Exercise
Look through the material below. Copy every line with the string "Context" in it.
######
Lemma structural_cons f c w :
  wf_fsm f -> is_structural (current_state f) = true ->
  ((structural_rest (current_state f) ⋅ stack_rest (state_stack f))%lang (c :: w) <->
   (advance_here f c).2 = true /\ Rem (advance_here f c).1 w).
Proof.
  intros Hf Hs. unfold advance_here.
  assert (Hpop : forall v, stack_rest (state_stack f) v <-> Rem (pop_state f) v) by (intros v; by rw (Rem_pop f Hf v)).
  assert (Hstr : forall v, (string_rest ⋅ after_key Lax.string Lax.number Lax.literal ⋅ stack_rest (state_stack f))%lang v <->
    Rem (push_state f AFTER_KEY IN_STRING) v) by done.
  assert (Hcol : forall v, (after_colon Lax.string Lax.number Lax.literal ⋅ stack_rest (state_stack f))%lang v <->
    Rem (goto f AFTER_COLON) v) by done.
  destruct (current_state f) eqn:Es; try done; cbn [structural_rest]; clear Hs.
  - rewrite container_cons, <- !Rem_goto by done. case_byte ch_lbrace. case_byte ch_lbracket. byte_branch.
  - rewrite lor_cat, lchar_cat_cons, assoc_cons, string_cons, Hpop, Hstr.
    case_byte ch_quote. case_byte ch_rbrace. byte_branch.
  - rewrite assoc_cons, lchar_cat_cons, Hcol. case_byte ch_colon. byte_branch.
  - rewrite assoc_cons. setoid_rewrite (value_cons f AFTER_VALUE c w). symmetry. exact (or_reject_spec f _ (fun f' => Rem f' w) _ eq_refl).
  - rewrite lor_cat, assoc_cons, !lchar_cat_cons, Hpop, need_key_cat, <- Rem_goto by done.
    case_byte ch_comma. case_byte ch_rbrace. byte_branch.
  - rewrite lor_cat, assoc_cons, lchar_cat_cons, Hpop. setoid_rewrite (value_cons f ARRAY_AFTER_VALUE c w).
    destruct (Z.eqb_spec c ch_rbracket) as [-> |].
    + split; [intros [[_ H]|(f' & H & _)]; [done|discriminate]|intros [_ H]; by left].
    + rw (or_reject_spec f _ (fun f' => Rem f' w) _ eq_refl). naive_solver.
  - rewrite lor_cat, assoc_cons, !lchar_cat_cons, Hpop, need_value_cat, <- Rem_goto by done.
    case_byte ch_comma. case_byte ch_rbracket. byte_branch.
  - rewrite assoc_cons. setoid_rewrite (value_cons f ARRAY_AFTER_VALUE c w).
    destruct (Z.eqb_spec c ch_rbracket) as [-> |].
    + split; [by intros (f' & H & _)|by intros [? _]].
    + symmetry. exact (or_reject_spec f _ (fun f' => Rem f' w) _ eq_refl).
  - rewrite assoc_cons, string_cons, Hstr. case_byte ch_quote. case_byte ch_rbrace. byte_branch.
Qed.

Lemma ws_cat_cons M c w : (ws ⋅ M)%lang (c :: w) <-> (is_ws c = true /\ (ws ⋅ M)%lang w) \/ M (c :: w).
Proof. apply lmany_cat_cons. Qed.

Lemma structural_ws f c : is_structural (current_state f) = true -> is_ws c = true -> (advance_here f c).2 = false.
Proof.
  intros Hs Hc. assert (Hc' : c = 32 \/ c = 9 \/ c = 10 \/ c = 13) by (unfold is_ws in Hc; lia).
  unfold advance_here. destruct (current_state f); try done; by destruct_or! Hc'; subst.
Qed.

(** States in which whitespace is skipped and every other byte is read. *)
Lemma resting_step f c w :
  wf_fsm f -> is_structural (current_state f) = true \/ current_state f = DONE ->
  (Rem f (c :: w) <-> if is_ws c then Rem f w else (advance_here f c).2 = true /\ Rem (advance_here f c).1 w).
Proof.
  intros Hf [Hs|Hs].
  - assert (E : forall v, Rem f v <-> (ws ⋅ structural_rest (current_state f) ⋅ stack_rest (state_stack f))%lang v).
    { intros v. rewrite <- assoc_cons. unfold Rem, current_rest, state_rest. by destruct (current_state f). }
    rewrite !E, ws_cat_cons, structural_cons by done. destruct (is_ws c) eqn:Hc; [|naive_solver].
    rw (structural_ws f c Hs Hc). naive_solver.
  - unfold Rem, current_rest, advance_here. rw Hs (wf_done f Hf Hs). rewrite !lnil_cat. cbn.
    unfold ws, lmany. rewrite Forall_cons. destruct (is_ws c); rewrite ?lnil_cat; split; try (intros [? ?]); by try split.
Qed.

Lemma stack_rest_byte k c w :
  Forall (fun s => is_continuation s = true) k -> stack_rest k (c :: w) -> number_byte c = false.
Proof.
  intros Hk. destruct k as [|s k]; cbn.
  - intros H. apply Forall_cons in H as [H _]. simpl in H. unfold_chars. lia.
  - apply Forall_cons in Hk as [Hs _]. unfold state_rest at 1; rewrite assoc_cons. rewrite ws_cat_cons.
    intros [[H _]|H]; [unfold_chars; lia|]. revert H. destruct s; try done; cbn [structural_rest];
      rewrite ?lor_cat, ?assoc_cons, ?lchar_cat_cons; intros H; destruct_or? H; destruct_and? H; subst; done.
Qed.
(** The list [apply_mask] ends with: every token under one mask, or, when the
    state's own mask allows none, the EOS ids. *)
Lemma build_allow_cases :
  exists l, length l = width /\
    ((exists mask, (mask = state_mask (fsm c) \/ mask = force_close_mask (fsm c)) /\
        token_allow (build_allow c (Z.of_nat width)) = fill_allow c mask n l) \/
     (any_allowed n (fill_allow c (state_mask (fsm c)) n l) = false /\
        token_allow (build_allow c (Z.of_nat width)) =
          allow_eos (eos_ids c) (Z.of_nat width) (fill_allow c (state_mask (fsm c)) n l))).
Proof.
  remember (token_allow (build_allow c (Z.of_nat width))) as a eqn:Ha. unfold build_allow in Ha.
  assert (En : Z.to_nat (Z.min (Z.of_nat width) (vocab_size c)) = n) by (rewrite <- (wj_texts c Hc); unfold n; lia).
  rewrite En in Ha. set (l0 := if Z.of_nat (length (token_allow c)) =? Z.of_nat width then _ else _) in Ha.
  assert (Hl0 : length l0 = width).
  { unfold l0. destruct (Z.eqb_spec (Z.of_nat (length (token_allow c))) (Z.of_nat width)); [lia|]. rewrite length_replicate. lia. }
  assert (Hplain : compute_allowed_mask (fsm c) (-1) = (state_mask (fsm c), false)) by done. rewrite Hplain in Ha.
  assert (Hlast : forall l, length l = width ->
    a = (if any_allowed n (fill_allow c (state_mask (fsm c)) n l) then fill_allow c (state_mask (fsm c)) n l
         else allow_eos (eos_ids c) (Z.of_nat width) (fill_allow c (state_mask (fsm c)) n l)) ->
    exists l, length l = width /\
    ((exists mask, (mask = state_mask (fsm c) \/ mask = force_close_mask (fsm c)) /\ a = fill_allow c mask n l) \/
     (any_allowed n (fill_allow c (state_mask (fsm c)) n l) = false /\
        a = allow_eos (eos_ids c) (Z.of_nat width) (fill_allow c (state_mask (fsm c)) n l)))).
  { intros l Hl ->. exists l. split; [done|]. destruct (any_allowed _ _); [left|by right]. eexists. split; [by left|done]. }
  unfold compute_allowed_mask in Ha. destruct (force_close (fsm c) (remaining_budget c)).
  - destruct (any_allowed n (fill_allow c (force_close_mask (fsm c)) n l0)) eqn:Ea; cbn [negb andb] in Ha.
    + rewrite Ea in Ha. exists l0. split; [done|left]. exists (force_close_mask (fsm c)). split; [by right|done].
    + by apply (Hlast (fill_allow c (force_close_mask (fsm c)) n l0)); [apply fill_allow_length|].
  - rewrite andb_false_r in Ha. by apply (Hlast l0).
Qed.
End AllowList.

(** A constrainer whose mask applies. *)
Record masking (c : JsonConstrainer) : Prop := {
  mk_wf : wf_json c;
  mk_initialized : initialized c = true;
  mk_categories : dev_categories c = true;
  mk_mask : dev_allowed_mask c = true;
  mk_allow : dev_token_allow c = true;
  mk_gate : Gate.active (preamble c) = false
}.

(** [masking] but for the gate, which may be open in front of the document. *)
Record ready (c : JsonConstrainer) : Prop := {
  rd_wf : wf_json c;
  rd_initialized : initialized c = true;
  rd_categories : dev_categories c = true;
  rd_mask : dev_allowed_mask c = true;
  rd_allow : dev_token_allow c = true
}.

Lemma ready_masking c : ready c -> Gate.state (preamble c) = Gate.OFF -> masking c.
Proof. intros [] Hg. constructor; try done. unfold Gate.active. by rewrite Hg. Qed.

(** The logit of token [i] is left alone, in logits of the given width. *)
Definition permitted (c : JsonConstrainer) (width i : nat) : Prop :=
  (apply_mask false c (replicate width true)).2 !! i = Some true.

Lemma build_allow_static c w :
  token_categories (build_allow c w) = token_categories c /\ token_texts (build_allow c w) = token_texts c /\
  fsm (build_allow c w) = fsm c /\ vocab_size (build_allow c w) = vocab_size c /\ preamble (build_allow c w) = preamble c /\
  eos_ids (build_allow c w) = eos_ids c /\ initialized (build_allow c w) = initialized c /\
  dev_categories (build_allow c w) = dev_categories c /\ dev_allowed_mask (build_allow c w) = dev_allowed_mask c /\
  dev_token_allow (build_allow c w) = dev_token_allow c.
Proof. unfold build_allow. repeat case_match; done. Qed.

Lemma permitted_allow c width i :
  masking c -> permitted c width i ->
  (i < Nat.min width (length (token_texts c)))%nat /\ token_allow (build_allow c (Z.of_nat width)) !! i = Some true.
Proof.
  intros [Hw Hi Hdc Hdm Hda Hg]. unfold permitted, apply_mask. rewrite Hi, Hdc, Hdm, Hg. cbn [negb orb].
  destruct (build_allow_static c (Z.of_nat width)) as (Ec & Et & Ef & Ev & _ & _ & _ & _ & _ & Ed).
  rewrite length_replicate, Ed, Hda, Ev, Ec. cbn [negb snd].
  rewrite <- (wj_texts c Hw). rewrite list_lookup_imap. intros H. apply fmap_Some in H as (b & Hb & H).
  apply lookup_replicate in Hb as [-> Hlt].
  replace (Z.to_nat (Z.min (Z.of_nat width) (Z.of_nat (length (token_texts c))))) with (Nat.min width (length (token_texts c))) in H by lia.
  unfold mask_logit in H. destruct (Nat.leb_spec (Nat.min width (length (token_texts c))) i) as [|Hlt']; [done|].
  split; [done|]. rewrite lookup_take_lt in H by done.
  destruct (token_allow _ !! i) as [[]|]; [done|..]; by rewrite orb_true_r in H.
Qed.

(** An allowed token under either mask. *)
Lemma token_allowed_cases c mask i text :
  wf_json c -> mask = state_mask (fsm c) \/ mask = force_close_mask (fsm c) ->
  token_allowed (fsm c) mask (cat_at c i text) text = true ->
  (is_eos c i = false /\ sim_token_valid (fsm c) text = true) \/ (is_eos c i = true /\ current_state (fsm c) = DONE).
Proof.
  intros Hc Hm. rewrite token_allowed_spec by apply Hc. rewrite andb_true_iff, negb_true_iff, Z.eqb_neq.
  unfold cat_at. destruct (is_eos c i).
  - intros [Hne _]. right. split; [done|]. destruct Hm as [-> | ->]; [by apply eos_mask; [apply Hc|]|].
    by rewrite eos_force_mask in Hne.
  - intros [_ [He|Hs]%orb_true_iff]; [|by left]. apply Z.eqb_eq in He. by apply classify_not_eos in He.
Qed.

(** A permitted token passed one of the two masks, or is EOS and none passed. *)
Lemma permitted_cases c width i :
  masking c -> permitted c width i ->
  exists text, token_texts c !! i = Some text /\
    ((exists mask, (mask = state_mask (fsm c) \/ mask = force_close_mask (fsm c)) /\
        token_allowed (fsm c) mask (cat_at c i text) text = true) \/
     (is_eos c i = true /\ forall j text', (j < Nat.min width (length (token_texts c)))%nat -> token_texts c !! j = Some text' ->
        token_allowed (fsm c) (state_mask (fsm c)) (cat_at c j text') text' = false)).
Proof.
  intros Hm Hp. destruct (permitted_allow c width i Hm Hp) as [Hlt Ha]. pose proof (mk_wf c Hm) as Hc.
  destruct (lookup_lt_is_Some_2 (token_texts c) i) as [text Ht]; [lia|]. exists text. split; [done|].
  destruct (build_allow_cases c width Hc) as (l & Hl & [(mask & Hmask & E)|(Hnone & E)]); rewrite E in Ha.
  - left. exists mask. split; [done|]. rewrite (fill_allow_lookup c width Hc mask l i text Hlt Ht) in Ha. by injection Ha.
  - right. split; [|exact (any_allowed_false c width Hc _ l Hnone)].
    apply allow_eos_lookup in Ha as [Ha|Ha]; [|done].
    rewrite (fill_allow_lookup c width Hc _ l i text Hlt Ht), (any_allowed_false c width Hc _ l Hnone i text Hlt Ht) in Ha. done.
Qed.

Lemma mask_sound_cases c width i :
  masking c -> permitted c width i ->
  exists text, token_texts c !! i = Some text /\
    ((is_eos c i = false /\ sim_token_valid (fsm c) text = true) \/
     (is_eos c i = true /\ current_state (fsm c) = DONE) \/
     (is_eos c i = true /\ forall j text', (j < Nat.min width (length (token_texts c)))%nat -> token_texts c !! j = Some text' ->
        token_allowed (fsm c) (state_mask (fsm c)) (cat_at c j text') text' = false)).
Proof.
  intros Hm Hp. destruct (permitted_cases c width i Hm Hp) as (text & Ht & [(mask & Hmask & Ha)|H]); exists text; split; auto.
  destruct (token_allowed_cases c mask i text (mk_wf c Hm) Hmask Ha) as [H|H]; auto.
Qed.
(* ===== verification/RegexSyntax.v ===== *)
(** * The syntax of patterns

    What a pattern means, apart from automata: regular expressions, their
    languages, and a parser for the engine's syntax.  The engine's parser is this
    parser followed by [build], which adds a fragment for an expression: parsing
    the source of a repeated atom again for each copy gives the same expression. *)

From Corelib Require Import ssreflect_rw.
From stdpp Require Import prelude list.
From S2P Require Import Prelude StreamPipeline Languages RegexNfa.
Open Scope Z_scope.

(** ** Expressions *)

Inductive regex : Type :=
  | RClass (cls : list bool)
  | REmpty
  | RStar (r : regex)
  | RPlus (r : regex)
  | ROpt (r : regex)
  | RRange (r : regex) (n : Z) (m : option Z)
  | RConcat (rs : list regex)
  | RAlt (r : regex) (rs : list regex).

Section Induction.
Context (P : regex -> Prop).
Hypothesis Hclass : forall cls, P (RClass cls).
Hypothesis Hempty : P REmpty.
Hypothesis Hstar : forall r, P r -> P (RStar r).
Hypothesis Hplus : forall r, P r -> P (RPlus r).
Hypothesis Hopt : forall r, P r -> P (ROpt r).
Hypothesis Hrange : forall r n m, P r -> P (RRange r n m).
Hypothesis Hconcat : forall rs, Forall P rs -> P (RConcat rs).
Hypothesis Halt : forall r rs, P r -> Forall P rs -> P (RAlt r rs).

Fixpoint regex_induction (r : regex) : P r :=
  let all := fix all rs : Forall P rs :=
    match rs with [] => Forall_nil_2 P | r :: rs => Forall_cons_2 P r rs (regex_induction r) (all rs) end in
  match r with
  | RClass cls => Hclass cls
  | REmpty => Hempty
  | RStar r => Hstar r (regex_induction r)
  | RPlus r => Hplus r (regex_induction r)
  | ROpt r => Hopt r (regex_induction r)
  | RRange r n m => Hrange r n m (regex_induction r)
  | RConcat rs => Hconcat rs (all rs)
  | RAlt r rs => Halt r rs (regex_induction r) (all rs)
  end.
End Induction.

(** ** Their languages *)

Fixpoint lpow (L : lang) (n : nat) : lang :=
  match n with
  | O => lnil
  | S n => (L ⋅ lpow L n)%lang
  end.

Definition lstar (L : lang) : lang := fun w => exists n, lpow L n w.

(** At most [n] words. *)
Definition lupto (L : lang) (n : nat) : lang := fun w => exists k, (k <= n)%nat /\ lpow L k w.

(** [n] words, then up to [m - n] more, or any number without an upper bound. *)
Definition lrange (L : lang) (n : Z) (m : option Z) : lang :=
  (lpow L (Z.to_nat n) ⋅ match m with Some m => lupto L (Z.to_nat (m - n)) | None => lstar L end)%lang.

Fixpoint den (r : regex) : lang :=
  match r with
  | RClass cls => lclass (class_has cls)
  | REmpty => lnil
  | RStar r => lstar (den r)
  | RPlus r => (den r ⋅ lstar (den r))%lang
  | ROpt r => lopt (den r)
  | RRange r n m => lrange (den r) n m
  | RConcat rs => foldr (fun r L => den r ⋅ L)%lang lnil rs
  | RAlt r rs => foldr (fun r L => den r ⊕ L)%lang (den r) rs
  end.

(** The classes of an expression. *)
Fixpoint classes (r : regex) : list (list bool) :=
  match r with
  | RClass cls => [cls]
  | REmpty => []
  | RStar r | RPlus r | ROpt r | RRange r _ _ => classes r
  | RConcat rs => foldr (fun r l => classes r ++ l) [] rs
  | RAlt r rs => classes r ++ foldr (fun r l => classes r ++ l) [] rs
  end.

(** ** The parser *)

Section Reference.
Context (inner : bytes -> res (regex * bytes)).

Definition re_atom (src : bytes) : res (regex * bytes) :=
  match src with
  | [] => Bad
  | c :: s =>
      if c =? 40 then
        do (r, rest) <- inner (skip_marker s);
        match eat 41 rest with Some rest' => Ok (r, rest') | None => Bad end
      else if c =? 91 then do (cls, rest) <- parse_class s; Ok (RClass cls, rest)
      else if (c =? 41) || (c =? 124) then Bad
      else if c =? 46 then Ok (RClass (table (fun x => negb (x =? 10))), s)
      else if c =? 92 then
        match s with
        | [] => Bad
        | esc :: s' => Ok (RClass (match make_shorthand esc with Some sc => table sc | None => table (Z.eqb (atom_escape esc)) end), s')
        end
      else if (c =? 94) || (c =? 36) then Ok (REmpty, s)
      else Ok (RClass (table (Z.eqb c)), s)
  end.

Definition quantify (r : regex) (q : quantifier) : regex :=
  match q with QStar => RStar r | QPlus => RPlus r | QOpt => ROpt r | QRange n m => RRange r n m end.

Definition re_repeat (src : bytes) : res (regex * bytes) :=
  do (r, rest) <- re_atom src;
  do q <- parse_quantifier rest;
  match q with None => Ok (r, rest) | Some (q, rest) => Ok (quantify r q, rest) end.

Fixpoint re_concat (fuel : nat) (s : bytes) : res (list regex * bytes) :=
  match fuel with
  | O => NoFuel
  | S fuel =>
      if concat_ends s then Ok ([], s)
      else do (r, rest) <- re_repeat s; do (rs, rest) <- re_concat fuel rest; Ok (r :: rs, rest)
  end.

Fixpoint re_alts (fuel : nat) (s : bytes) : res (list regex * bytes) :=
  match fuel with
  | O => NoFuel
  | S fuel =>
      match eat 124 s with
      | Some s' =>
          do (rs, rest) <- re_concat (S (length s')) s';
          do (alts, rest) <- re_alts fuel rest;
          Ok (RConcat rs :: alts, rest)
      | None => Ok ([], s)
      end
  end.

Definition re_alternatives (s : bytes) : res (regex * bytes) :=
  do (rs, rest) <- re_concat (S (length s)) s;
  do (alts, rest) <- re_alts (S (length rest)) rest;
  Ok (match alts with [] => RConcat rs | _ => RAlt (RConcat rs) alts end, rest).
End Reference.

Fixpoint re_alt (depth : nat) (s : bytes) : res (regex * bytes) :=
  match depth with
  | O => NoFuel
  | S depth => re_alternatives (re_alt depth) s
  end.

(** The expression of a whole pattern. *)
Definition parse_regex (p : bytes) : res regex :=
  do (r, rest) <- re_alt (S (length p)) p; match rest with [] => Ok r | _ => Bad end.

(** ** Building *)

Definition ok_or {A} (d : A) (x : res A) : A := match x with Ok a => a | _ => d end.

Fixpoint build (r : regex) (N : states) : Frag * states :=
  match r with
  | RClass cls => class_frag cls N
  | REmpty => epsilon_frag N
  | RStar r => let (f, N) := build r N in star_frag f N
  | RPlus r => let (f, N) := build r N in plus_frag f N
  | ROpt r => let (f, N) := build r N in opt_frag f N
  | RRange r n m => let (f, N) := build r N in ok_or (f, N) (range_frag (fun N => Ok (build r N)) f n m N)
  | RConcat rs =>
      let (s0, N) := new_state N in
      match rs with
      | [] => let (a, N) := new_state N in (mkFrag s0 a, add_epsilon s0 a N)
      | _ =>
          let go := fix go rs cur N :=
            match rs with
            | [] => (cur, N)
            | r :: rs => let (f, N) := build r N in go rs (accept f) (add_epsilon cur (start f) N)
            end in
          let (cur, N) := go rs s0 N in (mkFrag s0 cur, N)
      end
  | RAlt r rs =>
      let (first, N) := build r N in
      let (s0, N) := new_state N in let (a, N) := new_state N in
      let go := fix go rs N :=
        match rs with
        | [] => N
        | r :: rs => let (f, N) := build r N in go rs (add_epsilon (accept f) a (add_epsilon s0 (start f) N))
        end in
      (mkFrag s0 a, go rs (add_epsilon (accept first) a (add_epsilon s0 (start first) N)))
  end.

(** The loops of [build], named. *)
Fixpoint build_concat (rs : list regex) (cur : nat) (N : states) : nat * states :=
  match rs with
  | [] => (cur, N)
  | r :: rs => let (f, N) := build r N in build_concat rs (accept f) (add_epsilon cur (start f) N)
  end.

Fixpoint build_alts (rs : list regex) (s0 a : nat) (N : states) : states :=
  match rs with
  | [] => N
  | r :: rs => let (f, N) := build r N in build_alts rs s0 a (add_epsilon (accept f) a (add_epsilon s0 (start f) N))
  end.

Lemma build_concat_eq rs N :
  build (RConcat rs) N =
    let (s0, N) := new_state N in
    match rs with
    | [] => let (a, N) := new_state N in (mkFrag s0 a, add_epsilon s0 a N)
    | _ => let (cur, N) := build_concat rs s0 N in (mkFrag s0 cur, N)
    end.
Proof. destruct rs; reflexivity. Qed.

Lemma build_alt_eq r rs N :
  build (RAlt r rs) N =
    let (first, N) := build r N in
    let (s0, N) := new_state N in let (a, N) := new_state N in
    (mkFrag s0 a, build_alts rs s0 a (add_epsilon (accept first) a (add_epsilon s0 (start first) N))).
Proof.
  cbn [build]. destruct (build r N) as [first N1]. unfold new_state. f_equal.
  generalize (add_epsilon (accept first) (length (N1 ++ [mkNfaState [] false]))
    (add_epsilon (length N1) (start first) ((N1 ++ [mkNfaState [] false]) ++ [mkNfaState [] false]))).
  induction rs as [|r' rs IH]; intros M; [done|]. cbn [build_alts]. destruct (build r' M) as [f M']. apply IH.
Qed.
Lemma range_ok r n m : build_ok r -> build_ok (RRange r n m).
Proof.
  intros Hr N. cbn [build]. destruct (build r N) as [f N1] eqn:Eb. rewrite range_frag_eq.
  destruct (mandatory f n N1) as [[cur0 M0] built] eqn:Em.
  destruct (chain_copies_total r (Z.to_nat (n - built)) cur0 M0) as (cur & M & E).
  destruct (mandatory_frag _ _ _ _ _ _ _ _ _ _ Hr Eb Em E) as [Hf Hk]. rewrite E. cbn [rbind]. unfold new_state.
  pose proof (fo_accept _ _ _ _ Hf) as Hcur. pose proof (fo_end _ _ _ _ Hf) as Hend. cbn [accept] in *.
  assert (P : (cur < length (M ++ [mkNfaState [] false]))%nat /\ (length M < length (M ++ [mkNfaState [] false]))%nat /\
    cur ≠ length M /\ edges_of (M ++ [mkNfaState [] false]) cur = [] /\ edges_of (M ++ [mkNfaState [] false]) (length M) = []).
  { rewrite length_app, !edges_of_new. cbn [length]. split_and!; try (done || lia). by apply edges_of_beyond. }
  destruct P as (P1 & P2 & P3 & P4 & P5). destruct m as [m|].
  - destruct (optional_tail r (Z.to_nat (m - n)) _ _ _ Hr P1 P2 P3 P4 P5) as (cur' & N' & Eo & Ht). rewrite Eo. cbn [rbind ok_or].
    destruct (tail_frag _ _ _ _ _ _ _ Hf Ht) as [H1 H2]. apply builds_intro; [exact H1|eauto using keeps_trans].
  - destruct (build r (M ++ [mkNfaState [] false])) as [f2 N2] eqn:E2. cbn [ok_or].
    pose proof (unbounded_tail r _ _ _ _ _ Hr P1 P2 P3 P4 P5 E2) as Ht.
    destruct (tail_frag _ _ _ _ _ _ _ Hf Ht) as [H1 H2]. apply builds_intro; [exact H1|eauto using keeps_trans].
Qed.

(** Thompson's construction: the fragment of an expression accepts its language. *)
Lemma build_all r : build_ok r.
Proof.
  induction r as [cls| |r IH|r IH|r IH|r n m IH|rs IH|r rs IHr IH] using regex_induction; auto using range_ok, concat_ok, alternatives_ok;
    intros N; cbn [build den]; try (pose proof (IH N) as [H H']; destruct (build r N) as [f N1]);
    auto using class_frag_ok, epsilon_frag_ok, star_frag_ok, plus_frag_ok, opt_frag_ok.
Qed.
######
Result of this exercise
Context (P : regex -> Prop).
Context (inner : bytes -> res (regex * bytes)).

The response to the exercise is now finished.